We studied the structure of the
insulin-receptor gene in normal individuals and in four unrelated patients with
leprechaunism (Minn-1, Ark-1, Ark-2, Can-1) and four unrelated patients with the type A syndrome of
insulin resistance, both disorders associated with genetic alterations in affinity, binding capacity, and
kinase activity of the
insulin receptor. Genomic cloning and Southern blot analysis indicate that the normal human
insulin-receptor gene is greater than or equal to 150 kilobases long and consists of a minimum of 17 exons, 6 in the genomic region of the alpha-subunit and 11 in the region of the beta-subunit.
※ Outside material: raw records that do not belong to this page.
(* ===== verification/Prelude.v ===== *)
(** * ChatX: a verification development

    ChatX connects an MCP client (an assistant) to tools that run on a person's desktop,
    and lets a phone watch and nudge that desktop.  Its Rust sources have three crates:

    - [relay-protocol]: the wire formats shared by everybody;
    - [relay-server]: a public server (the Relay) to which desktops and phones connect by
      websocket, and which forwards HTTP requests of MCP clients to the desktop;
    - [src-tauri]: the desktop application, which runs the local tools, keeps one of two
      transports connected (the Secure MCP Tunnel client, or HTTPS MCP through the Relay),
      and answers the phone's end-to-end encrypted requests.

    This library models their logic as executable definitions (pure functions, state
    passing, small monads for files and for the desktop) and proves what makes them
    correct.  Paths below are relative to the repository's [src-tauri/src] unless they name
    a crate.

    ** The files

    Shared layers.  [Prelude]: [Result] and early-return notations, saturating [u64]
    operations, [retain] on maps, locks that can be poisoned, tactics and the hint
    databases.  [State]: a generic state monad whose computations can die (a panic or the
    end of the process), with its inversion lemmas.  [Text]: Rust strings as UTF-8 byte
    strings.  [Files]: a world of files in which any operation can fail, a write can be torn,
    and the process can die between any two operations ([ops_left]); a computation answers
    [None] when it died.  [Json]: the [Value] type and its accessors.  [StableSort]: Rust's
  [sort_by], a stable sort, with what it keeps and orders.

    The Relay.
    - [Protocol] ([relay-protocol/src]): message types, stream frames, allow lists, control
      kinds, registration codes.
    - [Registry] ([relay-server/src/registry.rs]): the registry and how it is saved; the
      class [RegistryStore] with [RegistryStoreLaws] is what the handlers assume of a
      store, and [file_store_refines] shows that the POSIX files implement it.
    - [McpGateway], [McpRequests] ([mcp_gateway.rs]): the table of HTTP requests in flight,
      their reply queues, sessions, credential rotation, uploads and public requests.
    - [RelayState] ([main.rs], [web_utils.rs]): the shared state and the operations on it.
    - [RegistryRoutes], [PairingSession], [DeviceSession], [DesktopSession]: the handlers
      of the files of the same name, each split where it awaits.
    - [RelayRouter] ([main.rs]): the routing table, the extractors in front of the handlers,
      and what one HTTP request does.
    - [RelaySystem]: all of them together.  A state is the relay with its tasks; a step is
      one handler's run between two awaits; every interleaving is a path of steps, and the
      invariants are proved by induction on reachability.

    The desktop.
    - [Intent] ([connection_intent.rs]): the durable "manually stopped" markers.
    - [Settings] ([settings.rs]): reading, migrating and atomically replacing the settings.
    - [Proxy] ([proxy_utils.rs]): proxy addresses and the tunnel's environment.
    - [Host] ([main.rs], [proxy_utils.rs]): what the application asks the operating system:
      the account's home, the device's name, the battery, the system's proxy.
    - [Processes] ([process_utils.rs], [windows_process_job.rs], the commands of
      [https_mcp.rs]): commands with a time limit, processes in a Windows job, the command
      lines and environments of the bridge and the forward.
    - [Vault] ([secrets.rs]): where each platform keeps secrets; the class [KeepsItems] is
      what a store promises, [vault_keeps_items] shows that the key chain and the sealed
      files keep it, [Dpapi] is what is assumed of the scripts that seal.
    - [TunnelStatus] ([tunnel_status.rs]): what the tunnel client's reports and log mean.
    - [DeskState] ([app_state.rs]): the application's state [Desk], its files included, and
      computations over it ([App]).
    - [Desktop] ([tunnel_recovery.rs], [connection_coordinator.rs], [connection_health.rs],
      the stop side of [tunnel_runtime.rs] and [https_mcp.rs], the projection of
      [monitor_status.rs]): stopping and switching transports.
    - [Runtime] (the rest of [tunnel_runtime.rs], the thread of [monitor_control.rs],
      [main.rs]'s MCP command line): starting the tunnel, restoring at start-up, waiting for
      a recovery, and the monitor that reconnects.
    - [Connection] ([connection_commands.rs]): connecting with its undo steps, stopping,
      automatic reconnection, clearing the key.  [Status] is the page its commands end
      with, and the live status; [Diagnostics] ([diagnostics_commands.rs], the probe of
      [main.rs]) the report, opening logs and pages.
    - [Power] ([platform_commands.rs]): the switch that keeps a closed Mac awake, with its
      watchdog, and the permission page.
    - [Application] ([main.rs], [cleanup_legacy_ssh] of [relay.rs]): the start, the window
      and the tray, the events, the exit.
    - [Secrets] ([secrets.rs], [network_commands.rs]): the keys and Relay credentials, over
      a store of items whose operations can fail.
    - [RelayApi], [RelayClient] ([relay.rs]): the Relay's addresses and HTTP calls; the
      session, the reconnect loop and the uploading task.
    - [McpLocal], [McpClient] ([https_mcp_wss.rs]): one request of the Relay answered by the
      local bridge; the websocket session with its tasks, channels and uploads, and the
      reconnect loop.  [McpEndToEnd] composes them with [McpGateway].
    - [HttpsSupervisor] (the thread of [https_mcp.rs]): the turns that keep the bridge and a
      transport running, as what each turn observes and does.
    - [HttpsMcp] (the rest of [https_mcp.rs], [https_mcp_authorizations.rs],
      [status_contract.rs]): accepted settings, command lines and environments, starting,
      restoring, the OAuth administration and the rotation of the password.
    - [MonitorDevices] ([monitor_manager.rs]): the registry of paired phones, pairing
      grants, pairing, revocation and authorisation.
    - [Identity] (the files of [main.rs] and [monitor_server.rs]): the desktop's identifier
      and its TLS certificate.  [MonitorNetwork] ([monitor_network.rs]): the addresses a
      phone is offered.
    - [Network] ([network_commands.rs]): changing the proxy and the Relay with the roll-back,
      registering at a Relay, and the slot of the running Relay client.  [RelayDeploy]
      ([relay_deploy.rs]): deploying a Relay with the bundled script, and its token.
    - [MonitorService] (the rest of [monitor_manager.rs], [monitor_commands.rs]): starting and
      stopping the service, its settings, and showing a pairing code.
    - [MonitorHttp], [Upgrade], [MonitorServer] ([monitor_server.rs]): reading requests; the
      stream a websocket is accepted on; the HTTP and websocket handlers, which are parametric in the four handlers the manager gives them
      ([monitor_auth_checker] and the others instantiate them).
    - [Crypto] ([monitor_crypto.rs]): keys, associated data and envelopes; the class
      [AeadLaws] is what is assumed of AES-GCM.
    - [Control] ([monitor_control.rs]): the phone's requests, made idempotent by a cache.
    - [Activity] ([monitor.rs], [mcp_sources.rs]): the verdict on the tools' activity.
    - [CallHistory] ([call_history.rs]): the page of past calls and clearing it.
    - [MonitorStatus] ([monitor_status.rs]): the recent calls with their cache, and the page
      a phone is sent.

    ** What the theorems show

    - Codecs: frames round trip; codes and envelopes are accepted only when well formed
      and, under the stated laws of the primitives, mean one thing only.
    - Durability: saving the registry, the settings and the stop markers is atomic under
      every failure and crash point; registration and device changes are all or nothing,
      in memory and on disk, in every interleaving; an invite registers once.
    - Isolation: a request over HTTP does nothing without the credential of whom it names,
      and changes no other desktop's record ([requests_need_credentials]); a session acts
      for its own desktop or device; a packet touches the request it names; a retired credential's session does not stay.
    - No leaks and bounds: every table stays within its limit, every pending entry has a
      waiter, no response ends short without an error.
    - Intent: a stop the person asked for survives crashes, mode switches and the phone;
      an encrypted request that is replayed is not executed twice while it lives.
    - The tunnel: connecting is a transaction ([connect_transaction]); start-up fails closed;
      the monitor restarts at most once a round, under the lock, in a state that wants it;
      every wait ends.
    - HTTPS MCP: starting is a transaction and start-up fails closed; every worker that ever
      ran was given accepted settings and fitting secrets ([https_workers_sound]); a rotation
      of the password leaves no worker with the old secrets; the bridge is exposed only while
      it is the supervisor's own, every process is ended once, and the Relay reaches nothing
      but the bridge.  Composed with the gateway, bodies arrive whole in both directions, or
      visibly not ([response_end_to_end], [upload_end_to_end]).
    - Phones: the registry in memory is the one on disk and develops by steps of an abstract
      registry ([registry_durable]); pairing and revocation are all or nothing; authorisation
      is decided by the registry; without it no handler runs, and a revocation ends open
      connections ([revocation_ends_sessions] composes the server with the manager).
    - Settings pages: changing the network settings, switching monitoring and registering
      end with the settings of before or the ones asked for ([network_transaction],
      [monitor_switch_spec]); in every history of the commands what runs is what the saved
      settings want, with credentials for the address it serves ([relay_client_sound],
      [monitor_service_sound]); the code shown is the code accepted
      ([pairing_code_accepted]).
    - The application: a start restores at most one transport, an exit stops everything and
      forgets nothing ([start_restores_one_transport], [exit_keeps_intent] compose both with
      the tunnel and HTTPS); the window is not taken from the user ([window_lifetime]).
    - Secrets: what was saved is what is loaded, on every platform ([secret_survives]); the
      bridge gets its secrets in the environment only; two applications that differ in their
      keys show the same page and the same diagnostics ([page_shows_no_key],
      [diagnostics_show_no_key]).
    - Processes: a command returns within its time and leaves nothing behind
      ([command_returns]); on Windows no process runs outside a job ([spawn_contained]); what
      is run as administrator is the text meant, whatever the names of files
      ([administrator_words]), and only when asked and needed ([power_switch_spec]).
    - The host: the proxy found is one the tunnel runs with ([system_proxy_reaches_tunnel]),
      the battery shown was read at most 45 seconds ago ([battery_fresh]), asking for the
      home ends ([account_home_found]).
    - Deployment: the registration token is not lost ([deploy_token_spec]) and is the one the
      registration shows ([deployed_token_is_used]).
    - A websocket reads all that came with its request ([handshake_sees_request]).
    - Identities are created once, survive every failure and crash, and are not replaced
      ([desktop_identity_stable], [tls_identity_stable]).
    - Histories: the page counts, filters and orders what is in the files
      ([call_history_spec]), the cache shows what the files hold ([recent_history_exact]),
      and a running call is never hidden ([running_calls_never_hidden]).
    - The Relay's client answers every request once; snapshots are numbered without
      repetition on a connection and over the uploading task.
    - Verdicts: the words shown (tunnel state, connection, activity, recent calls) are
      given by exhaustive case tables.
    Lemmas whose names say so ([save_windows_drops_sole_backup], [stale_route_after_race],
    [dropped_revoke_leaks_entry], [stale_check_evicts_current], [replay_after_lock_wait],
    [encode_accepts_sign], [pairing_key_panics], [windows_save_can_lose_registry],
    [loopback_prefix_is_not_a_host], [percent_panics], [percent_sign_accepted],
    [backoff_not_reset], [retry_not_reset], [session_deadlock], [answered_upload_stays],
    [supervisor_panics_early], [validation_ignores_padding], [registration_half_done],
    [failed_switch_stops_service], [torn_tls_key_is_permanent],
    [identity_replaced_on_read_error], [deploy_can_lose_token],
    [token_written_before_permissions], [battery_discharging_shown_charging],
    [lookalike_repository_opened], [unreadable_key_looks_missing]) exhibit runs in which the code does not do what it
    means to.

    ** Modelling decisions

    Third-party code (JSON, SHA-256, HMAC, AES-GCM, HKDF, base64, the random source, the
    windowing library, the tunnel client) is a parameter of a section; a theorem that
    needs a documented property of it takes it as a hypothesis or a class, and its witness
    instantiates it with a concrete function.  Text is a string of bytes; [u64] and [u32]
    are [N] with the saturation of the source written out; times are readings passed in,
    one for each reading the code makes.  A [Mutex] held to the end of an operation is the
    atomicity of the step; where the code releases a lock and takes another, the steps are
    separate.  Loops over messages and packets are folds over the list received.

    What happens elsewhere.  An application computation runs under the operation lock where
    the code holds it; where the code sleeps or waits for a lock, the model lets the other
    threads change the state by an arbitrary function given for that point ([interfere] in
    [Runtime], [elsewhere] in [MonitorServer]).  The file contents other threads write
    between two operations of a computation that holds the lock are not modelled, except
    through the settings transaction, which the source serialises.  Commands given to the
    tunnel client and requests sent to the Relay are recorded in the state ([ran], [sent]),
    so that theorems can speak of what was started or told.

    Fuel.  Only the loops that wait for time or retry take fuel: [recovery_loop] (nine rounds
    of two seconds cover its 15 seconds), [read_head_loop], [read_json_until],
    [recovery_rounds] and [wait_loop] (one round more than the clock needs), and
    [account_home_loop] (seven: the buffer doubles from 16 KiB to 1 MiB); their theorems
    prove that such fuel gives a result, under a clock that runs.  Endless loops (the reconnect monitor, a socket's loop,
    the uploading task) are modelled for as many rounds as are given.

    ** Not modelled

    Tasks and sockets themselves, the extractors of the HTTP library, TLS handshakes, the
    drawing of windows and of the tray, and what the operating system does with a call: the
    answers of its commands, of the key chain, of DPAPI and of the process functions are
    parameters. *)

From stdpp Require Export base gmap strings list fin_maps.
From Stdlib Require Export NArith Lia.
Three of the patients, one with
leprechaunism and two with type A syndrome, have decreases in
insulin-receptor mRNA but on genomic blot analysis have no obvious abnormalities in the
insulin-receptor gene. No distinctive pattern of restriction-fragment-length polymorphisms or evidence for major insertion or deletion mutations of the
insulin-receptor gene was found in any of the patients. These data indicate that the
insulin-receptor gene is greater than 35 times larger than coding regions and has a complex structure. Although
leprechaunism and type A syndrome are most likely due to defects in the structure and expression of the
insulin-receptor gene, they are likely to be associated with specific point mutations rather than major changes in gene structure.